Sent from my iPhone using Tapatalk

----------


## SeleneXD

I just placed a couple of tablets for them and they came out of their hiding places haha! Apparently they hide under the pieces of driftwood i have in my tank! 


Sent from my iPhone using Tapatalk

----------


## SeleneXD

ImageUploadedByTapatalk1388757754.351874.jpg


Sent from my iPhone using Tapatalk

----------


## Arron Miyuki

Haha that's nice! Mine don't really come out when there's light! They sneak out a little but probably only 1/3 of it is out from the dark! Other than that, it's only when lights out! I hope mine breed! Haha

----------


## SeleneXD

Mine just come out to get food, reminds me a little of myself actually. Hehe. I even saw them trying to bring the food into their hiding place. So cute ^^ I heard it's really difficult to breed them though @@


Sent from my iPhone using Tapatalk

----------


## Arron Miyuki

Haha you're not the only one! Yea I heard that they are really tough to breed! I have mine for like 2 years already? All I heard from people is that they usually breed them accidentally and the babies just pop out one day. Hope that day comes for both you and me and all those that want them!

----------


## Kiang

ImageUploadedByTapatalk1389015242.932550.jpgImageUploadedByTapatalk1389015260.166132.jpgImageUploadedByTapatalk1389015273.549358.jpg

The sole survivor in my comm tank. 


Sent from my iPhone using Tapatalk

----------


## stormhawk

To sex them, the females are usually the much larger individuals and always very very fat. Happy Coolie Loaches show darker colors in the right setup. Most of the breeding these days are done with hormones. In the wild I think they aggregate into big writhing balls, like some marine catfish.

----------


## SeleneXD

When i first got my loaches, they hardly had any of their color and I couldnt even see their stripes. After like a month or so, all of them are showing their distinct patterns.  :Very Happy:  


Sent from my iPhone using Tapatalk

----------


## stormhawk

That is always a good sign. A happy loach is one that is showing good colors and activity. I remember at the old GC location, they had a massive adult female Coolie Loach in the main display tank and it was actively rooting about once the lights were off.

----------


## SeleneXD

I've never seen the one at GC but i heard it's huge! Mine used to hide in the coconut husk and under the driftwood and only come out when there's food. But now they burrow everywhere even when the lights are on, perching themselves on strands of java moss and stuffs. They even bother my other fishes with their dancing sometimes. HAHA! 
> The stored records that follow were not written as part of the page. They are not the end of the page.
Lemma clear_bit_at i s s' r :
  shape_ok s -> index_ok s i -> clear_bit i s = (s', r) ->
  at_slot i (mkSlot false (GenerationAt s i) (HeaderAt s i)) s s' /\
  (IsSetAt s i = true -> r = Ok tt).
Proof.
  intros Hs Hi H. unfold clear_bit in H. destruct (so_bitmap s Hs) as [Hwf Hbc].
  unfold index_ok, total_slot_count in Hi.
  destruct (ClearBit_bits (bitmap_ (shared s)) i Hwf ltac:(lia)) as (Hwf' & Hbits & Hc & Hr).
  destruct (ClearBit (bitmap_ (shared s)) i) as [bm r']. cbn [fst snd] in *. injection H as <- <-.
  assert (bit_count bm = bit_count (bitmap_ (shared s))) as Ebc by (unfold bit_count; by rewrite Hc).
  assert (forall j, 0 <= j -> IsSet bm j = negb (j =? i) && IsSet (bitmap_ (shared s)) j) as Hset.
  { intros j Hj. rewrite !IsSet_bit_at, Hbits, Ebc by done. by destruct (j =? i), (j <? _). }
  split; [|by intros Hi'; unfold IsSetAt in Hi'; rewrite Hr, Hi'].
  split; [done | done | apply set_bitmap_shape; [done|]; split; [done | congruence] | |].
  - unfold slot, IsSetAt. f_equal. unfold set_bitmap, set_shared. cbn [shared bitmap_].
    rewrite Hset by lia. by rewrite Z.eqb_refl.
  - intros j Hj Hne. unfold slot, IsSetAt. f_equal. unfold set_bitmap, set_shared. cbn [shared bitmap_].
    rewrite Hset by done. by destruct (Z.eqb_spec j i).
Qed.

Lemma increment_at i s s' r :
  shape_ok s -> index_ok s i -> increment_generation i s = (s', r) ->
  (r = Ok kGenerationDraining /\ s' = s /\ GenerationAt s i = kGenerationDraining) \/
  (r = Ok (GenerationAt s i + 1) /\ GenerationAt s i + 1 <= kGenerationDraining /\
   at_slot i (mkSlot (IsSetAt s i) (GenerationAt s i + 1) (HeaderAt s i)) s s').
Proof.
  intros Hs Hi H. unfold increment_generation in H. pose proof Hs as [A1 A2 A3 A4 A5 A6].
  unfold index_ok in Hi.
  destruct (Increment_cases (generations_ (shared s)) i A3 ltac:(lia))
    as [[E Hd]|(g & E & Hb & Hlt & Hc & Hwf & Hg)]; rewrite E in H; injection H as <- <-.
  - left. split_and!; [done | by destruct s as [f [] c m gu n] | destruct Hd; [lia | done]].
  - right. split_and!; [done | done |]. split; [done | done | | |].
    + split; try done. unfold set_generations, set_shared, total_slot_count in *. cbn [shared generations_ facade]. congruence.
    + unfold slot, GenerationAt, set_generations, set_shared. cbn [shared generations_].
      f_equal. rewrite Hg by lia. by rewrite Z.eqb_refl.
    + intros j Hj Hne. unfold slot, GenerationAt, set_generations, set_shared. cbn [shared generations_].
      f_equal. rewrite Hg by done. destruct (Z.eqb_spec i j); [congruence | done].
Qed.
Lemma run_call_moves c s : slab_ok s -> call_ok c -> moves s (run_call c s).
Proof.
  intros Hok Hc. pose proof (sk_shape s Hok) as Hs. destruct c; cbn [run_call call_ok] in *;
    match goal with |- moves _ (fst ?x) => destruct x as [s' r] eqn:H; cbn [fst] end.
  - apply Allocate_cases in H; [|done|done]. destruct r; [|apply H].
    destruct H as (i & H). by eapply allocates_moves.
  - by eapply still_moves, next_id_still.
  - apply BeginBuild_cases in H; [|done]. destruct r; [|subst; by apply moves_refl].
    destruct H as (i & H & _). by eapply takes_edge_moves.
  - apply Publish_cases in H; [|done]. destruct r; [|subst; by apply moves_refl].
    destruct H as (i & H). by eapply takes_edge_moves.
  - by eapply Abort_moves.
  - by eapply Retire_moves.
  - by eapply Reclaim_moves.
  - by eapply PublishTransaction_moves.
  - by eapply ReclaimTransaction_moves.
  - by eapply ReclaimPublishedGraph_moves.
  - by eapply gap_moves.
  - by eapply ClearSlot_moves.
  - by eapply still_moves, ClearStale_still.
  - apply quiet_moves; [|done]. unfold ConfigureLocalCache, DrainLocalCache, bump in H. cbn in H. by injection H as <- _.
  - apply quiet_moves; [|done]. unfold DrainLocalCache, bump in H. cbn in H. by injection H as <- _.
  - apply quiet_moves; [|done]. unfold SetReclaimGuard in H. by run_step H.
Qed.

Lemma run_calls_moves cs : forall s, slab_ok s -> Forall call_ok cs -> moves s (run_calls cs s).
Proof.
  induction cs as [|c cs IH]; intros s Hok Hcs; cbn [run_calls foldl]; [apply moves_refl, Hok|].
  apply Forall_cons_1 in Hcs as [Hc Hcs]. pose proof (run_call_moves c s Hok Hc) as M.
  eapply moves_trans; [exact M|]. apply IH; [by eapply moves_ok | done].
Qed.

(** ** Histories of one handle *)

Lemma handle_at_inj s i j g g' : shape_ok s -> index_ok s i -> index_ok s j ->
  handle_at s i g = handle_at s j g' -> i = j /\ g = g'.
Proof.
  intros Hs Hi Hj E. unfold handle_at in E. injection E as E1 E2.
  rewrite (proj1 (slot_offset s i Hs Hi)), (proj1 (slot_offset s j Hs Hj)) in E1.
  pose proof (stride_positive _ (so_facade s Hs)) as Hst. unfold kSlabHeaderSize in Hst. split; [nia | done].
Qed.

Lemma handle_at_facade s s' i g : facade s' = facade s -> handle_at s' i g = handle_at s i g.
Proof. intros F. unfold handle_at, header_offset. by rewrite F. Qed.

(** A handle that named an object and does not any more. *)
Lemma gone_stays_gone s0 s1 s2 h :
  slab_ok s0 -> moves s0 s1 -> moves s1 s2 ->
  object s0 h <> None -> object s1 h = None -> object s2 h = None.
Proof.
  intros Hok0 M01 M12 H0 H1.
  assert (slab_ok s1) as Hok1 by by eapply moves_ok. assert (slab_ok s2) as Hok2 by by eapply moves_ok.
  pose proof M01 as [F1 _ S1 P1]. pose proof M12 as [F2 _ S2 P2].
  destruct (object s0 h) as [hd|] eqn:E0; [|done]. clear H0.
  apply object_Some in E0 as (i & (Hi & Eh & Hb & Hg) & _); [|apply Hok0].
  apply object_None; [done|]. intros j (Hj & Ej & Hbj & Hgj).
  assert (index_ok s1 i) as Hi1 by (unfold index_ok, total_slot_count in *; by rewrite F1).
  assert (index_ok s2 i) as Hi2 by (unfold index_ok, total_slot_count in *; by rewrite F2, F1).
  assert (i = j /\ GenerationAt s0 i = GenerationAt s2 j) as [<- Egen].
  { apply (handle_at_inj s2); [done | done | done |]. rewrite <- Ej, Eh.
    symmetry. rewrite (handle_at_facade s1 s2), (handle_at_facade s0 s1) by done. done. }
  pose proof (slot_path_gen _ _ _ _ (P1 i Hi)) as [G01 _].
  pose proof (slot_path_gen _ _ _ _ (P2 i Hi1)) as [G12 G12'].
  cbn [slot slot_gen slot_bit] in G01, G12, G12'.
  assert (IsSetAt s1 i = false) as Hb1.
  { destruct (IsSetAt s1 i) eqn:E; [|done]. exfalso. apply (proj1 (object_None s1 h S1) H1 i).
    split_and!; [done | | done |].
    - rewrite Eh, (handle_at_facade s0 s1) by done. f_equal. lia.
    - pose proof (sk_slots s1 Hok1 i Hi1) as Hs. unfold slot_ok in Hs.
      change (slot_bit (slot s1 i)) with (IsSetAt s1 i) in Hs. rewrite E in Hs. apply Hs. }
  specialize (G12' Hb1 Hbj). lia.
Qed.

(** C20: handles are not revived: once a handle has named an object and no longer does
    (the object was reclaimed, aborted or recovered), it names nothing after any further
    calls, reallocation of its slot included. *)
Theorem reclaimed_handle_never_revived cs cs' s h :
  slab_ok s -> Forall call_ok cs -> Forall call_ok cs' ->
  object s h <> None -> object (run_calls cs s) h = None ->
  object (run_calls cs' (run_calls cs s)) h = None.
Proof.
  intros Hok Hc Hc' H0 H1. pose proof (run_calls_moves cs s Hok Hc) as M.
  eapply gone_stays_gone; [exact Hok | exact M | | exact H0 | exact H1].
  apply run_calls_moves; [by eapply moves_ok | done].
Qed.

(** The lifecycle edges an object has taken. *)
Definition edges : ObjectState -> ObjectState -> Prop := rtc (fun o o' => edge o o' = true).

Lemma slot_path_stamp t i c c' :
  slot_path t i c c' -> slot_bit c = true -> slot_bit c' = true -> slot_gen c' = slot_gen c ->
  forall o, object_state (slot_header c) = state_value o ->
  same_stamp (slot_header c) (slot_header c') /\
  exists o', object_state (slot_header c') = state_value o' /\ edges o o'.
Proof.
  induction 1 as [c|c c1 c2 Hs Hp IH]; intros Hb Hb2 Hg o Ho.
  { split; [unfold same_stamp; by rewrite with_state_same | exists o; split; [done | constructor]]. }
  pose proof (slot_step_gen _ _ _ _ Hs) as [G1 _]. pose proof (slot_path_gen _ _ _ _ Hp) as [G2 G2'].
  destruct Hs as [c c1 E1|c c1 E1|c x x' E1 E2 E3|c x E1 E2 E3]; [congruence | congruence | |].
  - apply state_value_inj in E2 as <- || (assert (x = o) as -> by (apply state_value_inj; congruence)).
    destruct (IH eq_refl Hb2 Hg x' eq_refl) as (Hst & o' & Ho' & He). cbn [slot_header] in Hst.
    split; [unfold same_stamp in *; by rewrite Hst at 1|]. exists o'. split; [done|]. by eapply rtc_l.
  - cbn [slot_bit slot_gen] in G2'. specialize (G2' eq_refl Hb2). lia.
Qed.
(* ===== verification/WireAead.v ===== *)
(** * In-frame AEAD

    Models [mino/bridge/wire_aead.h] and [.cc]: key material, the keyring, and
    the sealing and opening of a payload as nonce, ciphertext and tag.
    OpenSSL is not code of the repository: [AeadProvider] is the random nonce
    source and the AES-256-GCM encryption and decryption the functions call,
    [AeadLaws] what OpenSSL documents of them. *)
From S2P Require Import Prelude Bytes.

Definition kWireAeadKeyLength : Z := 32.
Definition kWireAeadNonceLength : Z := 12.
Definition kWireAeadTagLength : Z := 16.
Definition kWireAeadOverhead : Z := kWireAeadNonceLength + kWireAeadTagLength.
(** [std::numeric_limits<int>::max()] *)
Definition int_max : Z := 2147483647.

(** ** Key material *)

Record WireAeadKeyMaterial : Type := mkKeyMaterial { key_ : list byte; empty_ : bool }.

Definition FromBytes (bytes : list byte) : Result WireAeadKeyMaterial :=
  fail_if negb (zlen bytes =? kWireAeadKeyLength) with Invalid "AEAD key must be 32 bytes" ;;
  Ok (mkKeyMaterial bytes false).

(** [Clear], and the state in which a move leaves its source. *)
Definition ClearMaterial (m : WireAeadKeyMaterial) : WireAeadKeyMaterial :=
  mkKeyMaterial (replicate (length (key_ m)) Byte.x00) true.

Record WireAeadKey : Type := mkKey { key_id : Z; material : WireAeadKeyMaterial }.

(** ** The keyring *)

Record WireAeadKeyring : Type := mkKeyring {
  encode_key_id_ : option Z;
  keys_ : gmap Z WireAeadKeyMaterial
}.

Definition empty_keyring : WireAeadKeyring := mkKeyring None ∅.

Definition SetEncodeKey (r : WireAeadKeyring) (key : WireAeadKey) : Result WireAeadKeyring :=
  fail_if empty_ (material key) with Invalid "AEAD encode key material is empty" ;;
  fail_if key_id key =? 0 with Invalid "AEAD key_id must be non-zero" ;;
  Ok (mkKeyring (Some (key_id key)) (<[key_id key := material key]> (keys_ r))).

Definition AddDecodeKey (r : WireAeadKeyring) (key : WireAeadKey) : Result WireAeadKeyring :=
  fail_if empty_ (material key) with Invalid "AEAD decode key material is empty" ;;
  fail_if key_id key =? 0 with Invalid "AEAD key_id must be non-zero" ;;
  Ok (mkKeyring (encode_key_id_ r) (<[key_id key := material key]> (keys_ r))).

Definition ClearKeyring (r : WireAeadKeyring) : WireAeadKeyring := mkKeyring None ∅.

Definition FindKey (r : WireAeadKeyring) (id : Z) : option WireAeadKeyMaterial :=
  match keys_ r !! id with
  | None => None
  | Some m => if empty_ m then None else Some m
  end.

(** The key and the id written through the out-parameter. *)
Definition EncodeKey (r : WireAeadKeyring) : option (Z * WireAeadKeyMaterial) :=
  match encode_key_id_ r with
  | None => None
  | Some id => match FindKey r id with
               | None => None
               | Some m => Some (id, m)
               end
  end.

(** ** Sealing and opening *)

Class AeadProvider : Type := {
  RAND_bytes : Z -> option (list byte);
  (** Key, nonce, AAD, plaintext: ciphertext and tag. *)
  evp_encrypt : list byte -> list byte -> list byte -> list byte -> Result (list byte * list byte);
  (** Key, nonce, AAD, ciphertext, tag: plaintext. *)
  evp_decrypt : list byte -> list byte -> list byte -> list byte -> list byte -> Result (list byte)
}.

Class AeadLaws (P : AeadProvider) : Prop := {
  rand_length : forall n l, 0 <= n -> RAND_bytes n = Some l -> zlen l = n;
  evp_tag_length : forall k n a p c t, evp_encrypt k n a p = Ok (c, t) -> zlen t = kWireAeadTagLength;
  (** Decryption inverts encryption under the same key, nonce and AAD. *)
  evp_correct : forall k n a p c t, evp_encrypt k n a p = Ok (c, t) -> evp_decrypt k n a c t = Ok p
}.

Section Seal.
Context {P : AeadProvider}.

Definition SealWireAead (key : WireAeadKeyMaterial) (aad plaintext : list byte)
  : Result (list byte) :=
  fail_if empty_ key with Invalid "AEAD key material is empty" ;;
  fail_if int_max - kWireAeadOverhead <? zlen plaintext
    with Resource "AEAD plaintext exceeds OpenSSL length limits" ;;
  fail_if int_max <? zlen aad with Resource "AEAD AAD exceeds OpenSSL length limits" ;;
  match RAND_bytes kWireAeadNonceLength with
  | None => Err (Internal "AEAD nonce generation failed")
  | Some nonce =>
      let! ct := evp_encrypt (key_ key) nonce aad plaintext in
      fail_if negb (zlen ct.1 =? zlen plaintext)
        with Internal "AEAD ciphertext length mismatch" ;;
      Ok (nonce ++ ct.1 ++ ct.2)
  end.

(** The plaintext written to [plaintext_out], whose size is [out_size]. *)
Definition OpenWireAead (key : WireAeadKeyMaterial) (aad sealed : list byte) (out_size : Z)
  : Result (list byte) :=
  fail_if empty_ key with Invalid "AEAD key material is empty" ;;
  fail_if zlen sealed <? kWireAeadOverhead with Corruption "AEAD sealed payload is truncated" ;;
  let plaintext_size := zlen sealed - kWireAeadOverhead in
  fail_if negb (out_size =? plaintext_size)
    with Internal "AEAD plaintext buffer size mismatch" ;;
  fail_if (int_max <? plaintext_size) || (int_max <? zlen aad)
    with Resource "AEAD OpenSSL length limits exceeded" ;;
  let n := Z.to_nat kWireAeadNonceLength in
  let p := Z.to_nat plaintext_size in
  let! plaintext := evp_decrypt (key_ key) (take n sealed) aad
                      (subspan sealed n p) (drop (n + p) sealed) in
  fail_if negb (zlen plaintext =? plaintext_size)
    with Internal "AEAD plaintext length mismatch" ;;
  Ok plaintext.
End Seal.

(** ** Properties *)

(** What the keyring's operations maintain: ids are nonzero, stored material is
    usable, and the encode id names a stored key. *)
Record keyring_wf (r : WireAeadKeyring) : Prop := {
  kw_keys : forall id m, keys_ r !! id = Some m -> id <> 0 /\ empty_ m = false;
  kw_encode : forall id, encode_key_id_ r = Some id -> is_Some (keys_ r !! id)
}.

Lemma keyring_insert_wf r id m e :
  keyring_wf r -> id <> 0 -> empty_ m = false -> e = Some id \/ e = encode_key_id_ r ->
  keyring_wf (mkKeyring e (<[id := m]> (keys_ r))).
Proof.
  intros [Hk He] Hid Hm Hor. split; simpl.
  - intros id' m' [[-> ->]|[Hne Hl]]%lookup_insert_Some; [done|]. by eapply Hk.
  - intros id' ->. apply lookup_insert_is_Some'. destruct Hor as [[=->]|Hor]; [by left|].
    right. by apply He.
Qed.

Lemma FindKey_wf r id : keyring_wf r -> FindKey r id = keys_ r !! id.
Proof.
  intros [Hk _]. unfold FindKey. destruct (keys_ r !! id) as [m|] eqn:E; [|done].
  by destruct (Hk _ _ E) as [_ ->].
Qed.

Lemma SealWireAead_length {P : AeadProvider} {PL : AeadLaws P} key aad p s :
  SealWireAead key aad p = Ok s -> zlen s = zlen p + kWireAeadOverhead.
Proof.
  unfold SealWireAead. intros H. do 3 step_if.
  destruct (RAND_bytes _) as [nonce|] eqn:Er; [|done].
  apply bindR_Ok in H as ([c t] & He & H). simpl in H. step_if. inv_ok. bool_to_prop.
  apply rand_length in Er; [|done]. apply evp_tag_length in He.
  unfold zlen, kWireAeadOverhead in *. rewrite !length_app. lia.
Qed.

(** Opening inverts sealing under the same key and AAD. *)
Lemma open_seal {P : AeadProvider} {PL : AeadLaws P} key aad p s :
  SealWireAead key aad p = Ok s -> OpenWireAead key aad s (zlen p) = Ok p.
Proof.
  intros H. pose proof (SealWireAead_length _ _ _ _ H) as Hlen.
  unfold SealWireAead in H. unfold OpenWireAead. do 3 step_if.
  destruct (RAND_bytes _) as [nonce|] eqn:Er; [|done].
  apply bindR_Ok in H as ([c t] & He & H). simpl in H. step_if. inv_ok. bool_to_prop.
  apply rand_length in Er; [|done]. pose proof (evp_tag_length _ _ _ _ _ _ He).
  rewrite Hlen. pose proof (Zle_0_nat (length p)). fold (zlen p) in *.
  unfold int_max in *. assert (kWireAeadOverhead = 28) as Ho by done.
  cbv beta iota zeta. do 3 pass_guard.
  replace (zlen p + kWireAeadOverhead - kWireAeadOverhead) with (zlen p) by lia.
  replace (Z.to_nat kWireAeadNonceLength) with (length nonce) by (unfold zlen in Er; lia).
  replace (Z.to_nat (zlen p)) with (length c) by ulia.
  rewrite take_app_length. rewrite subspan_app_skip, Nat.sub_diag, subspan_app_here by lia.
  rewrite <- drop_drop, drop_app_length, drop_app_length.
  apply evp_correct in He. rewrite He. simpl. rewrite Z.eqb_refl. done.
Qed.

(** A sequence of keyring calls; a refused call leaves the keyring alone. *)
Inductive KeyringOp : Type :=
| OpSetEncodeKey (key : WireAeadKey)
| OpAddDecodeKey (key : WireAeadKey)
| OpClear.

Definition run_op (r : WireAeadKeyring) (op : KeyringOp) : WireAeadKeyring :=
  match op with
  | OpSetEncodeKey key => match SetEncodeKey r key with Ok r' => r' | Err _ => r end
  | OpAddDecodeKey key => match AddDecodeKey r key with Ok r' => r' | Err _ => r end
  | OpClear => ClearKeyring r
  end.

Lemma SetEncodeKey_Ok r key r' :
  SetEncodeKey r key = Ok r' <->
  empty_ (material key) = false /\ key_id key <> 0 /\
  r' = mkKeyring (Some (key_id key)) (<[key_id key := material key]> (keys_ r)).
Proof.
  unfold SetEncodeKey. destruct (empty_ _); [split; [done|by intros [? _]]|].
  destruct (Z.eqb_spec (key_id key) 0); split; intros H; try by inv_ok.
  - by destruct H as (_ & ? & _).
  - by destruct H as (_ & _ & ->).
Qed.

Lemma AddDecodeKey_Ok r key r' :
  AddDecodeKey r key = Ok r' <->
  empty_ (material key) = false /\ key_id key <> 0 /\
  r' = mkKeyring (encode_key_id_ r) (<[key_id key := material key]> (keys_ r)).
Proof.
  unfold AddDecodeKey. destruct (empty_ _); [split; [done|by intros [? _]]|].
  destruct (Z.eqb_spec (key_id key) 0); split; intros H; try by inv_ok.
  - by destruct H as (_ & ? & _).
  - by destruct H as (_ & _ & ->).
Qed.

Lemma run_op_wf r op : keyring_wf r -> keyring_wf (run_op r op).
Proof.
  intros Hr. destruct op as [key|key|]; simpl.
  - destruct (SetEncodeKey r key) eqn:E; [|done].
    apply SetEncodeKey_Ok in E as (? & ? & ->). apply keyring_insert_wf; auto.
  - destruct (AddDecodeKey r key) eqn:E; [|done].
    apply AddDecodeKey_Ok in E as (? & ? & ->). apply keyring_insert_wf; auto.
  - by split.
Qed.

Lemma run_ops_wf ops : forall r, keyring_wf r -> keyring_wf (foldl run_op r ops).
Proof.
  induction ops as [|op ops IH]; intros r Hr; [done|]. by apply IH, run_op_wf.
Qed.

Lemma empty_keyring_wf : keyring_wf empty_keyring.
Proof. by split. Qed.

(** The encode key is the stored key of the encode id. *)
Lemma EncodeKey_wf r :
  keyring_wf r ->
  EncodeKey r = match encode_key_id_ r with
                | None => None
                | Some id => (fun m => (id, m)) <$> keys_ r !! id
                end.
Proof.
  intros Hr. unfold EncodeKey. destruct (encode_key_id_ r); [|done].
  rewrite FindKey_wf by done. by destruct (keys_ r !! _).
Qed.

(** After any sequence of keyring calls, the encode id (when there is
    one) names a usable key with a nonzero id; installing an encode key makes it
    the encode key, changes no other decode key, and fails exactly on empty
    material or id zero; adding a decode key with another id than the encode
    key's leaves the encode key as it was. *)
Theorem keyring_calls_spec (ops : list KeyringOp) (key : WireAeadKey) :
  let r := foldl run_op empty_keyring ops in
  keyring_wf r /\
  (is_Some (encode_key_id_ r) <-> is_Some (EncodeKey r)) /\
  (is_ok (SetEncodeKey r key) = negb (empty_ (material key)) && negb (key_id key =? 0)) /\
  (forall r', SetEncodeKey r key = Ok r' ->
     EncodeKey r' = Some (key_id key, material key) /\
     forall id, FindKey r' id = if decide (id = key_id key) then Some (material key)
                                else FindKey r id) /\
  (forall r', AddDecodeKey r key = Ok r' ->
     (forall id, FindKey r' id = if decide (id = key_id key) then Some (material key)
                                 else FindKey r id) /\
     (encode_key_id_ r <> Some (key_id key) -> EncodeKey r' = EncodeKey r)).
Proof.
  intros r. assert (keyring_wf r) as Hr by apply run_ops_wf, empty_keyring_wf.
  split; [done|]. split; [|split].
  - rewrite EncodeKey_wf by done. destruct (encode_key_id_ r) as [id|] eqn:E.
    + rewrite fmap_is_Some. split; [|by eauto]. intros _. by apply Hr.
    + by split; intros [? ?].
  - unfold SetEncodeKey. destruct (empty_ _); [done|]. by destruct (key_id key =? 0).
  - assert (Hf : forall e, keyring_wf (mkKeyring e (<[key_id key:=material key]> (keys_ r))) ->
      forall id, FindKey (mkKeyring e (<[key_id key:=material key]> (keys_ r))) id
      = if decide (id = key_id key) then Some (material key) else FindKey r id).
    { intros e He id. rewrite !FindKey_wf by done. simpl. rewrite lookup_insert. by repeat case_decide. }
    split; intros r' H.
    + apply SetEncodeKey_Ok in H as (? & ? & ->).
      assert (keyring_wf (mkKeyring (Some (key_id key)) (<[key_id key:=material key]> (keys_ r))))
        by (apply keyring_insert_wf; auto).
      split; [|by apply Hf]. rewrite EncodeKey_wf by done. simpl. by rewrite lookup_insert_eq.
    + apply AddDecodeKey_Ok in H as (? & ? & ->).
      assert (keyring_wf (mkKeyring (encode_key_id_ r) (<[key_id key:=material key]> (keys_ r))))
        by (apply keyring_insert_wf; auto).
      split; [by apply Hf|]. intros Hne. rewrite !EncodeKey_wf by done. simpl.
      destruct (encode_key_id_ r); [|done]. by rewrite lookup_insert_ne by congruence.
Qed.

(** A provider that satisfies the laws: the identity cipher with a zero tag. *)
Definition identity_provider : AeadProvider := {|
  RAND_bytes n := Some (replicate (Z.to_nat n) Byte.x00);
  evp_encrypt _ _ _ p := Ok (p, replicate 16 Byte.x00);
  evp_decrypt _ _ _ c _ := Ok c |}.

Lemma identity_laws : AeadLaws identity_provider.
Proof.
  split; simpl.
  - intros n l Hn [= <-]. unfold zlen. rewrite length_replicate. lia.
  - by intros k n a p c t [= <- <-].
  - by intros k n a p c t [= <- <-].
Qed.

(** Sealing a payload yields the nonce, ciphertext and tag, 28 bytes more
    than the payload, and opening it with the same key and AAD into a buffer of
    the payload's size gives the payload back; opening into a buffer of any
    other size is refused. *)
Theorem seal_open_round_trip (P : AeadProvider) (PL : AeadLaws P)
    (key : WireAeadKeyMaterial) (aad plaintext sealed : list byte) (out_size : Z) :
  SealWireAead key aad plaintext = Ok sealed ->
  zlen sealed = zlen plaintext + 28 /\
  OpenWireAead key aad sealed (zlen plaintext) = Ok plaintext /\
  (out_size <> zlen plaintext -> is_ok (OpenWireAead key aad sealed out_size) = false).
Proof.
  intros H. pose proof (SealWireAead_length _ _ _ _ H) as Hl.
  split_and!; [done | by apply open_seal|]. intros Hne. unfold OpenWireAead.
  destruct (empty_ key); [done|]. destruct (_ <? _); [done|].
  cbv zeta. rewrite Hl. destruct (Z.eqb_spec out_size (zlen plaintext + kWireAeadOverhead - kWireAeadOverhead)) as [E|E]; [lia|done].
Qed.

Definition sample_key : WireAeadKeyMaterial := mkKeyMaterial (replicate 32 Byte.x2a) false.

Lemma seal_open_round_trip_witness :
  exists sealed, @SealWireAead identity_provider sample_key [] [Byte.x41; Byte.x42] = Ok sealed /\
    @OpenWireAead identity_provider sample_key [] sealed 2 = Ok [Byte.x41; Byte.x42].
Proof.
  eexists. split; [vm_compute; reflexivity|].
  apply (seal_open_round_trip identity_provider identity_laws sample_key []
           [Byte.x41; Byte.x42] _ 0). vm_compute. reflexivity.
Defined.

(** [AddDecodeKey] is documented not to change the encode key.  Under the id of
    the current encode key it replaces the material that encoding uses. *)
Lemma add_decode_key_replaces_encode_key :
  exists r1 r2 other,
    SetEncodeKey empty_keyring (mkKey 1 sample_key) = Ok r1 /\
    AddDecodeKey r1 (mkKey 1 other) = Ok r2 /\
    EncodeKey r1 = Some (1, sample_key) /\ EncodeKey r2 = Some (1, other) /\
    other <> sample_key.
Proof.
  exists (mkKeyring (Some 1) {[1 := sample_key]}).
  exists (mkKeyring (Some 1) {[1 := mkKeyMaterial (replicate 32 Byte.x07) false]}).
  exists (mkKeyMaterial (replicate 32 Byte.x07) false).
  by split_and!; vm_compute.
Qed.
Sent from my iPhone using Tapatalk

----------


## Arron Miyuki

If you want some black kuhli loaches, there are some at C328. Saw them yesterday! Those should be about the size of yours cause they are pretty small compared to mine. They have the normal ones too  :Smile:

----------


## SeleneXD

I would wna go but it's so far from where I am ): what is the restocking days for c328 by the way? Oh and i got a couple of shrimps from k&k yst. I hope my loaches dont see them as food. @[email protected] 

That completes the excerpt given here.